Dr R. James Ferguson (Australia)
Cosmopolitan Governance and the Challenge of Human-Directed Power in an Age of Clashing Globalisations - Virtual Presentation
During turbulent globalisation, the ongoing clash of norms has generated instability in terms of poor social and environmental sustainability, especially in developing countries.. Models of governance need to incorporate a new vision of cosmopolitanism that can deal with the emerging transnational realities of the 21st century, reduce great asymmetries of power, and counter the rise of state-based authoritarianism.

Sharon McCarthy (Canada)
Creating Sustainable Urban Communities - 30 min Conference Paper
Sustainability is discussed in reference to the values that support sustainable urban lifestyles, and the connection between values and actions.

Dr Richard Ilgner (Canada)
Creative Diversity Endangered - 30 min Conference Paper
Creativity is crucial for growth and problem-solving. Ascertaining what furthers and what diminishes creativity is therefore an urgent task at this time in history.

Melissa D. Milton-Smith (Australia)
Creative Resistance: Digital Art and the Critique of Globalization. - 30 min Conference Paper
This paper will examine digital art and political resistance to Globalization, with reference to Local versus Global conflicts, and the tensions operating between notions of individuality and homogeneity; resistance and conformity. In this combined oral/visual presentation, I will question whether digital artists necessarily resist Globalization, in their defence of art’s freedom from commodification and political aggregation. Key questions that I will raise are: How is resistance projected across digital media? Is defiance to Globalization convincingly achieved? And, how are audiences implicated, as they engage with the interfaces of digital art?

Samba Diop (United States)
Creative Writing and Oral Literature As A Remedy to Ethnic Conflicts in Postcolonial Africa - 30 min Conference Paper
Africa today is marred by violent and bloody conflicts caused by ethnic, tribal, economic, and political misunderstandings. Creative writing (poetry and fiction)and storytelling/epic literature both in European languages and African languages can help toward resolving these conflics and, better yet, prevent them in the first place. Before people in Africa get to arms and fight each other, they will discover the rich cultural and linguistic heritage that they share in common.

Neil Fraistat (United States)
Critical Gaming, Virtual Worlds, and Future Humanities - 30 min Conference Paper
My multimedia presentation will discuss how immersive digital environments, virtual worlds, with their gamelike performative and critically reflective possibilities, might themselves be created and understood as entirely new kind of textual editions.

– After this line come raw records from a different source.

(* ===== verification/BackendRam.v ===== *)
(** * RAM operations and the run of the Flash application
      (gui/runtime_backend.py)

    [_execute_ram_operation] loads the RAM image, checks its CRC or runs it;
    [_execute_advanced_flash_app_run] starts the application in Flash.  Both
    check, before they act and again afterwards, that the connection, the
    selection and the evidence are the ones that the request was made for. *)

From stdpp Require Import gmap.
From S2P Require Import Prelude.
From S2P Require Import Errors.
From S2P Require Import Messages.
From S2P Require Import TaskPlans.
From S2P Require Import Models.
From S2P Require Import Targets.
From S2P Require Import OperationResults.
From S2P Require Import StatusModels.
From S2P Require Import RuntimeValues.
From S2P Require Import RuntimeModels.
From S2P Require Import ImageRequests.
From S2P Require Import OperationRequests.
From S2P Require Import TaskModels.
From S2P Require Import RuntimeStore.
From S2P Require Import RuntimeDispatch.
From S2P Require Import Backend.
From S2P Require Import BackendSelection.
From S2P Require Import BackendImages.
From S2P Require Import BackendStatus.

(** What is wrong with a request: a code and a message. *)
Abbreviation Problem := (string * string)%type.

(** [_ram_request_failure] *)
Definition ram_request_failure (task_id : string) (problem : Problem) (request : RamRequest)
    : Res TaskExecutionResult :=
  failed_result task_id problem.1 problem.2 (ram_step_id request) "RAM operation rejected" true
    [("connection_id"%string, VStr (ram_connection_id request));
     ("target_key"%string, VStr (ram_target_key request));
     ("selection_revision"%string, VInt (ram_selection_revision request))] [] None.

(** [_execution_request_failure] *)
Definition execution_request_failure (task_id code message : string)
    (request : RunAdvancedFlashAppRequest) : Res TaskExecutionResult :=
  failed_result task_id code message run_flash_step_id "Run Flash App rejected" true
    [("connection_id"%string, VStr (rf_connection_id request));
     ("target_key"%string, VStr (rf_target_key request));
     ("connection_generation"%string,
      VInt (cg_value (rf_expected_connection_generation request)));
     ("entry_point"%string, VInt (rf_entry_point request))] [] None.

(** The commands that an operation needs. *)
Definition ram_command_fields (request : RamRequest) : list CommandField :=
  match request with
  | LoadAdvancedRamImageRequest _ => [ram_load_begin; ram_load_data; ram_load_end]
  | CheckAdvancedRamCrcRequest _ => [ram_check_crc]
  | RunRamRequest _ => [run_ram]
  end.

Definition unsupported (profile : TargetProfile) (fields : list CommandField) : bool :=
  existsb (λ field, negb (isSome (tp_command_set profile field))) fields.

Definition ram_operation_type (request : RamRequest) : AdvancedRamOperationType :=
  match request with
  | LoadAdvancedRamImageRequest _ => AdvancedRamOperationType.LOAD
  | CheckAdvancedRamCrcRequest _ => AdvancedRamOperationType.CHECK_CRC
  | RunRamRequest _ => AdvancedRamOperationType.RUN
  end.

(** [summary.get(name)] is an int with this value. *)
Definition summary_int (name : string) (result : OperationResult) (value : Z) : bool :=
  match dict_get name (or_summary result) with Some (VInt z) => z =? value | _ => false end.

Definition evidence_required : Problem :=
  ("RAM_CRC_EVIDENCE_REQUIRED"%string,
   "Run Check CRC for the current RAM image and connection first"%string).

(** The identity of a prepared RAM image. *)
Definition identity_of_ram (image : PreparedRamImage) : Res RamImageIdentity :=
  RamImageIdentity_post_init
    (mkRamImageIdentity (pr_entry_point image) (pr_total_words image) (pr_image_crc32 image)).

(** The connection is the one given. *)
Definition is_connection (connection_id : string) (cpu_id : RuntimeCpuId)
    (generation : ConnectionGeneration) (connection : option ConnectionRuntimeState) : bool :=
  match connection with
  | Some c => bool_decide (cr_connection_id c = connection_id) && bool_decide (cr_cpu_id c = cpu_id)
              && bool_decide (cr_generation c = generation)
  | None => false
  end.

Section backend.
Context {E Session Transport : Type} `{EqDecision Session} `{Ports E Session Transport} `{Paths}.

Abbreviation M := (B E Session Transport).
Abbreviation TaskProgress := (Progress E).

(** [if problem: return failure(problem)] *)
Definition return_failure {A} (result : Res TaskExecutionResult) : M (Flow A) :=
  result <- lift result ;; ret (Return result).

(** ** The state a RAM operation needs *)

(** [_ram_operation_state]: the resource, and the problem. *)
Definition ram_operation_state (request : RamRequest)
    : M (TargetResourceState * option Problem) :=
  cpu_id <- lift (from_target_key (ram_target_key request)) ;;
  resource <- target_resource_of cpu_id ;;
  revision <- current_revision RamSelection cpu_id ;;
  b <- self ;;
  let stale message := Some ("STALE_IMAGE_CONFIGURATION"%string, message) in
  match tr_ram_image_summary resource with
  | Some summary =>
      if negb (bool_decide (tr_ram_image_parse_status resource = ImageParseStatus.READY))
      then ret (resource, Some ("PREPARED_RAM_IMAGE_REQUIRED"%string,
                                "Prepare the current target RAM image first"%string))
      else if negb (revision =? ram_selection_revision request)
              || negb (bool_decide (rs_identity summary = ram_expected_image_identity request))
      then ret (resource, stale "The RAM image selection changed"%string)
      else match request with
           | RunRamRequest _ => ret (resource, None)
           | LoadAdvancedRamImageRequest r | CheckAdvancedRamCrcRequest r =>
               current_path <- current_ram_path resource ;;
               ret (resource,
                    if negb (bool_decide (current_path = mr_image_source_path r))
                    then stale "The RAM image selection changed"%string
                    else if bool_decide (path_suffix (mr_image_source_path r) = ".out"%string)
                            && negb (be_configuration_revision b =?
                                     mr_image_tool_configuration_revision r)
                    then stale "The RAM image tool configuration changed"%string
                    else None)
           end
  | None => ret (resource, Some ("PREPARED_RAM_IMAGE_REQUIRED"%string,
                                 "Prepare the current target RAM image first"%string))
  end.

(** [_ram_crc_evidence_matches] *)
Definition ram_crc_evidence_matches (request : RunAdvancedRamImageRequest)
    (captured : Captured Session) (cpu_id : RuntimeCpuId) (resource : TargetResourceState)
    (generation : ConnectionGeneration) : M bool :=
  let evidence := rr_expected_ram_crc_evidence request in
  let identity := ce_ram_image_identity evidence in
  runtime <- runtime_v2_snapshot ;;
  revision <- image_revision RamSelection (rr_target_key request) ;;
  ret (bool_decide (Some evidence = tr_ram_crc_evidence resource)
       && bool_decide (ce_cpu_id evidence = cpu_id)
       && bool_decide (ce_connection_generation evidence = generation)
       && bool_decide (rv_connection_generation runtime = generation)
       && is_connection (rr_connection_id request) cpu_id (ce_connection_generation evidence)
            (rv_connection runtime)
       && bool_decide (ca_target_key captured = rr_target_key request)
       && bool_decide (identity = rr_expected_image_identity request)
       && bool_decide (tr_ram_image_parse_status resource = ImageParseStatus.READY)
       && bool_decide (rs_identity <$> tr_ram_image_summary resource = Some identity)
       && (revision =? rr_selection_revision request)
       && (ce_entry_point evidence =? ri_entry_point identity)
       && (ce_image_crc32 evidence =? ri_image_crc32 identity)).

(** ** Before the operation *)

(** The checks of [_execute_ram_operation] up to the materialization. *)
Definition check_ram_request (task_id : string) (request : RamRequest)
    (captured : Captured Session) : M (Flow RuntimeCpuId) :=
  let failure problem := return_failure (ram_request_failure task_id problem request) in
  if negb (bool_decide (ca_target_key captured = ram_target_key request))
  then failure ("STALE_TARGET", "The connected target changed")%string else
  cpu_id <- lift (from_target_key (ca_target_key captured)) ;;
  state <- ram_operation_state request ;;
  let '(resource, problem) := state in
  match problem with
  | Some problem =>
      failure match request with RunRamRequest _ => evidence_required | _ => problem end
  | None =>
      if unsupported (ca_profile captured) (ram_command_fields request)
      then failure ("UNSUPPORTED_OPERATION",
                    "The current target does not support this RAM operation")%string else
      match request with
      | RunRamRequest r =>
          matches <- ram_crc_evidence_matches r captured cpu_id resource (ca_generation captured) ;;
          if (matches : bool) then ret (Continue cpu_id) else failure evidence_required
      | _ => ret (Continue cpu_id)
      end
  end.

(** An image could not be prepared for an operation on it. *)
Definition ram_preparation_failed (task_id : string) (request : RamRequest)
    (fields : MaterializedRamRequest) (cpu_id : RuntimeCpuId) (exc : Exn)
    : M (Flow (PreparedRamImage * ImageOrigin)) :=
  match exc with
  | PreparationFailure code m _ _ _ _ =>
      state <- ram_operation_state request ;;
      match state.2 with
      | Some problem => return_failure (ram_request_failure task_id problem request)
      | None =>
          fail_parse RamSelection cpu_id (mr_image_source_path fields)
            (mr_selection_revision fields) code (text_of m) ;;;
          return_failure (ram_request_failure task_id (code, text_of m) request)
      end
  | _ => raise exc
  end.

Linda Edington (United States)
The Cultural Context of Leadership - 60 min Workshop
Given an intitial survey of the body of knowledge on leaders and leadership, one can quickly see that there are many variations of descriptions of leaders and defintions of leadership. The hypothesis of this research is that there is a cultural context of leaderhsip and that current leadership theories that appear to be global may in fact be culturally bound to the author's country. The authors have done a meta-analysis of six major or emerging leadership theories against six different cultures to test their hypothesis.

Stephne Herselman (South Africa)
Cultural Diversity and Alienation as Constraints on Employee Interaction in a Wholesale Company: An Anthropological Perspective - 30 min Conference Paper
Alienation as a factor of cultural diversity was identified as having important consequences for employee behavior and interaction in a corporate environment.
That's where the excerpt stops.